2.1 CaM knockdown experiments
①Plasmids
   The vector we used in our experiments was Genovo-W-3, commonly referred to as pGW3 (Source: The New Zealand Institute for Plant and Food Research Limited) . pGW3 has a fragment length of 16,654 bp. We cleaved it with BsaⅠ and gum recovered a fragment of size 15,429 bp, the pGW3 backbone. We used T4 ligase to ligate the sgRNA to the pGW3 backbone to obtain the recombinant plasmid. result13 Figure7: Genovo-W-3 plasmid mapping ②Enzyme digestion
   Plasmid pGW3 was digested with Bsa I:
result14 Figure 8 Enzyme-digested product ③Transform
   The ligation product was transformed into E. coli DH5α and coated on medium with kana.
result15 Figure9: Transformed colonies of pGW3-ΔDlCaM1 recombinant result16 Figure10: Transformed colonies of pGW3-ΔDlCaM2 recombinant vector ④Identification of positive clones
After 10 -12h, single clones were selected for colony PCR identification and sequencing to confirm whether the target was attached to the vector. The bacteriophage with correct PCR bands will be selected and a tube of large shake extracted plasmids will be sequenced. result17 Figure 11 Bacteriophage PCR result 2.2 Transformation and Infestation
①Transfer of recombinant plasmid into Agrobacterium result18 Figure12: pGW3-ΔDlCaM1 recombinant vector and pGW3-ΔDlCaM2 recombinant vector Agrobacterium bacteriophage PCR ②Infestation
   Agrobacterium tumefaciens carrying the recombinant plasmid was infiltrated into longan healing tissues and transiently transformed for 6 d. Our team is currently working on verifying the successful transfer of the recombinant plasmid into longan and will next test the GABA content in the gene edited longan healing tissues.

Module3：Exogenous processing results

   We completed experiments on the effects of transient high temperature stress and blue light treatment on the endogenous GABA content of Longan somatic embryos.
   We placed longan healing tissues in good growth condition (spherical embryo period) in a thermostat and a blue light incubator for adversity treatment, the temperature of the thermostat was adjusted to 40°C and the parameters of the blue light incubator were adjusted to 32umol-m-2-S-2, and the samples were collected every 5 min until 120 min, and the GABA content in the samples was measured according to the procedure of the purchased GABA kit. The following model was constructed based on the measured data, and the obtained data were analyzed by SPSS to obtain the results of significance level.
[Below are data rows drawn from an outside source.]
(* ===== verification/DrcRecoverLock.v ===== *)
(** The recovery of lock resources whose master has crashed: every surviving
    instance walks its table of local locks and reports those that it holds
    to their new masters, in batches (src/pkg/src/cluster/dtc_drc.c,
    [drc_lock_res_recovery], [drc_recovery_lockinfo],
    [drc_process_recovery_lock_res]). *)

From S2P Require Import Prelude DrcBitmap DrcPool DrcResMap DrcGlobalRes DrcQueue DrcTable DrcReform DrcMapTab DrcPart DrcLock DrcLocal DrcRecover.

#[local] Notation len l := (Z.of_nat (length l)).

(** [sizeof] of [drc_recovery_lock_res_t] and [drc_recovery_lock_res_msg_t]. *)
Definition sizeof_rcy_lock : Z := 28.
Definition sizeof_rcy_lock_msg : Z := 56.
Definition DRC_BATCH_BUF_SIZE : Z := 30000.

(** The message with a batch ([drc_recovery_lock_res_msg_t] and the locks). *)
Record lock_msg := mk_lmsg { lm_src : Z; lm_dst : Z; lm_size : Z; lm_count : Z; lm_len : Z; lm_locks : list rcy_lock }.

(** ** The survivors

    [g_drc_lock_batch_buf] (a batch is [count] entries of its buffer), the
    locks this instance masters, the messages that were sent, how often
    sending was tried, [recovery_task_num], and whether the remaster has
    failed. *)
Record lock_collector := mk_lcoll {
  lo_batch : gmap Z (list rcy_lock);
  lo_max : Z;
  lo_tab : ltab;
  lo_sent : list lock_msg;
  lo_tries : nat;
  lo_tasks : Z;
  lo_failed : bool;
}.
Definition lo_set_batch x c := mk_lcoll x (lo_max c) (lo_tab c) (lo_sent c) (lo_tries c) (lo_tasks c) (lo_failed c).
Definition lo_set_tab x c := mk_lcoll (lo_batch c) (lo_max c) x (lo_sent c) (lo_tries c) (lo_tasks c) (lo_failed c).
Definition lo_fail c := mk_lcoll (lo_batch c) (lo_max c) (lo_tab c) (lo_sent c) (lo_tries c) (lo_tasks c) true.

(** [drc_reset_lock_batch_buf]. *)
Definition drc_reset_lock_batch_buf (c : lock_collector) : lock_collector :=
  mk_lcoll (filled OG_MAX_INSTANCES []) (DRC_BATCH_BUF_SIZE / sizeof_rcy_lock) (lo_tab c) (lo_sent c) (lo_tries c) (lo_tasks c) (lo_failed c).

Section CollectLocks.
Context (signed : bool) (pad : list Z) (self sid : Z) (m : drc_part_mngr) (vc : view) (send : nat -> status) (stamp : drid -> Z * Z).

Definition lock_msg_of (dst : Z) (rls : list rcy_lock) : lock_msg :=
  mk_lmsg self dst (u16 (sizeof_rcy_lock_msg + sizeof_rcy_lock * len rls)) (len rls) (len rls * sizeof_rcy_lock) rls.

(** [drc_send_lock_info]; try number [k] to send comes to [send k]. *)
Definition drc_send_lock_info (dst : Z) (c : lock_collector) : outcome (status * lock_collector) :=
  b ← rd (lo_batch c) dst;
  if bool_decide (send (lo_tries c) = OG_ERROR) then
    Ok (OG_ERROR, mk_lcoll (lo_batch c) (lo_max c) (lo_tab c) (lo_sent c) (S (lo_tries c)) (lo_tasks c) (lo_failed c))
  else
    Ok (OG_SUCCESS, mk_lcoll (lo_batch c) (lo_max c) (lo_tab c) (lo_sent c ++ [lock_msg_of dst b]) (S (lo_tries c)) (lo_tasks c + 1) (lo_failed c)).

(** [drc_send_last_lock_info]: the first failure ends it, and the counts
    stay. *)
Fixpoint send_last (insts : list Z) (c : lock_collector) : outcome (status * lock_collector) :=
  match insts with
  | [] => Ok (OG_SUCCESS, c)
  | x :: insts' =>
      b ← rd (lo_batch c) x;
      if (length b =? 0)%nat then send_last insts' c
      else
        '(ret, c) ← drc_send_lock_info x c;
        if bool_decide (ret = OG_ERROR) then Ok (OG_ERROR, c) else send_last insts' c
  end.
Definition drc_send_last_lock_info : lock_collector -> outcome (status * lock_collector) := send_last (seqZ 0 OG_MAX_INSTANCES).

(** [drc_collect_and_send_lock_info]; an entry past the end of the buffer of
    the new master is a bad address. *)
Definition reported_mode (b : local_lock) : Z :=
  let lock_mode := la_lock_mode (ll_latch b) in
  if ll_is_owner b && (lock_mode =? DRC_LOCK_NULL) then DRC_LOCK_EXCLUSIVE else lock_mode.
Definition drc_collect_and_send_lock_info (x : local_lock) (dst : Z) (c : lock_collector) : outcome (status * lock_collector) :=
  let lock_mode := reported_mode x in
  if lock_mode =? DRC_LOCK_NULL then Ok (OG_SUCCESS, c)
  else
    b ← rd (lo_batch c) dst;
    let b := b ++ [mk_rlock (ll_res_id x) lock_mode] in
    if DRC_BATCH_BUF_SIZE <? len b * sizeof_rcy_lock then Crash BadAddr
    else
      let c := lo_set_batch (<[dst := b]> (lo_batch c)) c in
      if lo_max c <=? len b then
        '(ret, c) ← drc_send_lock_info dst c;
        if bool_decide (ret = OG_ERROR) then Ok (OG_ERROR, c)
        else Ok (OG_SUCCESS, lo_set_batch (<[dst := []]> (lo_batch c)) c)
      else Ok (OG_SUCCESS, c).

(** The request that [drc_recovery_lockinfo] makes on behalf of the own
    instance; [stamp] are the serial number and the time. *)
Definition own_request (d : drid) (lock_mode : Z) (r : drc_req_info) : drc_req_info :=
  mk_req self lock_mode DRC_LOCK_MODE_MAX (req_owner_result r) sid (stamp d).1 (stamp d).2 (v_trigger_version vc) OG_INVALID_ID64
    (release_timeout_ticks r).

(** [drc_recovery_lockinfo] when the own instance is the new master: a lock is
    made, whatever is there, and the result of the look-up is used untested. *)
Definition recover_own (x : local_lock) (t : ltab) : outcome ltab :=
  let d := ll_res_id x in
  let lock_mode := la_lock_mode (ll_latch x) in
  if lock_mode =? DRC_LOCK_NULL then Ok t
  else
    o ← drc_create_lock_res signed pad d t;
    let t := default t o in
    o ← lock_lookup signed pad t d;
    match o with
    | None => Crash BadAddr
    | Some i =>
        b ← tb_get t i;
        t ← tb_put t i (lk_set_converting (own_request d lock_mode (lk_converting b)) b);
        '(_, t) ← drc_claim_lock_owner signed pad vc d (mk_lclaim self lock_mode sid) (v_trigger_version vc) true t;
        Ok t
    end.

(** [drc_recovery_lockinfo]. *)
Definition drc_recovery_lockinfo (x : local_lock) (new_master : Z) (c : lock_collector) : outcome lock_collector :=
  if self =? new_master then t ← recover_own x (lo_tab c); Ok (lo_set_tab t c)
  else '(_, c) ← drc_collect_and_send_lock_info x new_master c; Ok c.

(** [drc_get_lock_master_id] and [drc_get_lock_remaster_id]. *)
Definition drc_get_lock_master_id (d : drid) : outcome Z := part_master m (lock_partid signed pad d).
Definition drc_get_lock_remaster_id (d : drid) : outcome Z :=
  p ← rd (target_part_map m) (lock_partid signed pad d); Ok (pt_inst p).

(** One local lock in [drc_lock_res_recovery]. *)
Definition recover_lock (abort : Z) (x : local_lock) (c : lock_collector) : outcome lock_collector :=
  old ← drc_get_lock_master_id (ll_res_id x);
  if old =? abort then
    new ← drc_get_lock_remaster_id (ll_res_id x);
    drc_recovery_lockinfo x new c
  else Ok c.

(** The walk along a bucket: [n] rounds are left, at slot [idx]. *)
Fixpoint bucket_loop (n : nat) (abort : Z) (loc : loctab) (idx : Z) (c : lock_collector) : outcome lock_collector :=
  match n with
  | O => Ok c
  | S n' =>
      a ← load (res_pool loc) idx;
      c ← recover_lock abort (fi_body a) c;
      bucket_loop n' abort loc (fi_next a) c
  end.

(** The buckets of one thread; [failed k] is whether the remaster has failed
    when its bucket number [k] is reached.  The flag says that the end was
    reached. *)
Fixpoint buckets_loop (abort : Z) (failed : nat -> bool) (k : nat) (hs : list Z) (loc : loctab) (c : lock_collector) :
    outcome (bool * lock_collector) :=
  match hs with
  | [] => Ok (true, c)
  | h :: hs' =>
      if lo_failed c || failed k then Ok (false, c)
      else
        b ← get_bucket loc h;
        c ← bucket_loop (Z.to_nat (bk_count b)) abort loc (bk_first b) c;
        buckets_loop abort failed (S k) hs' loc c
  end.

(** [drc_lock_res_recovery] on the buckets [start], .., [start + count - 1]. *)
Definition drc_lock_res_recovery (abort : Z) (failed : nat -> bool) (start count : Z) (loc : loctab) (c : lock_collector) : outcome lock_collector :=
  '(ended, c) ← buckets_loop abort failed 0 (seqZ start count) loc (drc_reset_lock_batch_buf c);
  if negb ended then Ok c else '(_, c) ← drc_send_last_lock_info c; Ok c.

(** [drc_handle_lock_res_recovery]: the threads up to the first that cannot be
    created, one after the other. *)
Fixpoint rcy_lock_threads (i : nat) (jobs : list (Z * Z)) (created : nat -> status) (abort : Z) (failed : nat -> nat -> bool) (loc : loctab)
    (c : lock_collector) : outcome (status * lock_collector) :=
  match jobs with
  | [] => Ok (OG_SUCCESS, c)
  | (start, count) :: jobs' =>
      if bool_decide (created i = OG_ERROR) then Ok (OG_ERROR, lo_fail c)
      else
        c ← drc_lock_res_recovery abort (failed i) start count loc c;
        rcy_lock_threads (S i) jobs' created abort failed loc c
  end.
Definition drc_handle_lock_res_recovery (threads : Z) (created : nat -> status) (abort : Z) (failed : nat -> nat -> bool) (loc : loctab)
    (c : lock_collector) : outcome (status * lock_collector) :=
  rcy_lock_threads 0 (rcy_job threads (bucket_num loc) <$> seqZ 0 threads) created abort failed loc c.

(** ** The new master *)

(** [drc_check_recovery_lock_res_msg]. *)
Definition drc_check_recovery_lock_res_msg (x : lock_msg) : bool :=
  (sizeof_rcy_lock_msg <=? lm_size x) && (sizeof_rcy_lock_msg + lm_count x * sizeof_rcy_lock =? lm_size x).

(** The loop of [drc_process_recovery_lock_res]. *)
Fixpoint rcy_locks (rls : list rcy_lock) (inst : Z) (t : ltab) : outcome ltab :=
  match rls with
  | [] => Ok t
  | rl :: rls' => '(_, t) ← drc_rcy_lock_res_info signed pad vc rl inst t; rcy_locks rls' inst t
  end.

(** [drc_process_recovery_lock_res]: the answer is whether the sender is
    told; [max] is what the own [g_drc_lock_batch_buf] has as [max_count]. *)
Definition drc_process_recovery_lock_res (node_count max : Z) (x : lock_msg) (t : ltab) : outcome (bool * ltab) :=
  if negb (drc_check_recovery_lock_res_msg x) then Ok (false, t)
  else if (max <? lm_count x) || (node_count <=? 2) then Ok (false, t)
  else if negb (lm_len x =? lm_count x * sizeof_rcy_lock) || negb (lm_size x =? sizeof_rcy_lock_msg + sizeof_rcy_lock * lm_count x) then Ok (false, t)
  else t ← rcy_locks (take (Z.to_nat (lm_count x)) (lm_locks x)) (lm_src x) t; Ok (true, t).
End CollectLocks.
result20 Blue light processing result21 High temperature treatment    GABA is a kind of adversity protein, under the condition of adversity stress (blue light and high temperature stress), the content of GABA will first show an increasing trend, but this increasing trend does not last all the time, reaching a certain limit, this increasing trend begins to gradually change to a decreasing trend. Under blue light treatment conditions, the GABA content reached its peak at about 30 min of treatment, while under high temperature treatment conditions, the GABA content reached its peak at 45 min of treatment. We can rely on this conclusion to guide the production of high-yielding GABA cell factories by subjecting longan healing tissues to 30 min of blue light treatment and 45 min of high temperature treatment to increase the GABA content as a way to achieve high yield.
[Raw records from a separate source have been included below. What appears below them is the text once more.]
Lemma lock_msg_accepted i x : lock_msg_ok i x -> drc_check_recovery_lock_res_msg x = true /\ lm_src x = i /\ lm_count x = len (lm_locks x) /\
  0 < lm_count x <= 1071 /\ lm_len x = lm_count x * sizeof_rcy_lock /\ lm_size x = sizeof_rcy_lock_msg + sizeof_rcy_lock * lm_count x.
Proof.
  intros (dst & rls & -> & _ & _ & Hl). unfold drc_check_recovery_lock_res_msg. cbn [lock_msg_of lm_src lm_count lm_locks lm_len lm_size].
  unfold u16, sizeof_rcy_lock_msg, sizeof_rcy_lock. rewrite Z.mod_small by lia. split_and!; [apply andb_true_iff; lia|done|done|lia|lia|done|lia].
Qed.

Lemma process_locks_ok i x rs t : holds rs t -> lock_msg_ok i x -> lreports_ok (rs ++ msg_reports x) ->
  (forall rl, rl ∈ lm_locks x -> A0 !! rl_res_id rl = None) -> Z.of_nat (size A0) + Z.of_nat (size Sp) + len (rs ++ msg_reports x) <= N ->
  exists t', drc_process_recovery_lock_res signed pad vc node_count 1071 x t = Ok (true, t') /\ holds (rs ++ msg_reports x) t'.
Proof.
  intros H Hx RO H0 Hroom. destruct (lock_msg_accepted i x Hx) as (Ec & Es & En & Hn & El & Ez). unfold drc_process_recovery_lock_res. rewrite Ec. cbn [negb].
  destruct ((1071 <? lm_count x) || (node_count <=? 2)) eqn:E1; [exfalso; lia|]. rewrite El, Ez, !Z.eqb_refl. cbn [negb orb].
  rewrite En, Nat2Z.id, take_ge by done. unfold msg_reports in *. rewrite length_app, length_fmap in Hroom.
  destruct (rcy_locks_holds signed pad vc F Sp N A0 (lm_src x) (lm_locks x) rs t H RO H0 ltac:(lia)) as (t' & -> & H'). cbn [mbind outcome_bind]. by exists t'.
Qed.

Lemma receive_locks_ok : forall ms rs t, holds rs t -> (forall x, x ∈ ms -> lock_msg_ok (lm_src x) x) ->
  lreports_ok (rs ++ concat (msg_reports <$> ms)) -> (forall r, r ∈ concat (msg_reports <$> ms) -> A0 !! rl_res_id r.2 = None) ->
  Z.of_nat (size A0) + Z.of_nat (size Sp) + len (rs ++ concat (msg_reports <$> ms)) <= N ->
  exists t', receive_locks 1071 ms t = Ok (len ms, t') /\ holds (rs ++ concat (msg_reports <$> ms)) t'.
Proof.
  induction ms as [|x ms IH]; intros rs t H Hms RO H0 Hroom; cbn [receive_locks]; [exists t; by rewrite app_nil_r|].
  rewrite fmap_cons in *. cbn [concat] in *. rewrite app_assoc in *.
  destruct (process_locks_ok (lm_src x) x rs t H) as (t1 & -> & H1).
  - apply Hms. by left.
  - by eapply lreports_ok_app.
  - intros rl Hrl. apply (H0 (lm_src x, rl)), elem_of_app. left. apply list_elem_of_fmap. by exists rl.
  - rewrite length_app in Hroom. lia.
  - cbn [mbind outcome_bind]. destruct (IH _ t1 H1) as (t2 & -> & H2); [intros; apply Hms; by right|done| |done|].
    + intros r Hr. apply H0, elem_of_app. by right.
    + cbn [mbind outcome_bind]. exists t2. split; [|done]. f_equal. f_equal. cbn [length Z.b2z]. lia.
Qed.
End LockMaster.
result22 result23 High temperature treatment result24 significance level (P=0.05) result25 Blue light treatment significance level (P=0.05)    According to the results given by SPSS software, the sample variance was significant at P=0.05, under the condition of blue light treatment, 0.035 <0.05, indicating that the variance between samples was chi-square, which also indicates that blue light treatment had a significant effect on GABA content in longan healing tissue; at P=0.05, under the condition of high temperature treatment, the sample variance was significant at 0.037 < 0.05, indicating that the variance between samples was chi-square, which could also indicate that high temperature treatment also had a significant effect on GABA content in longan healing tissues.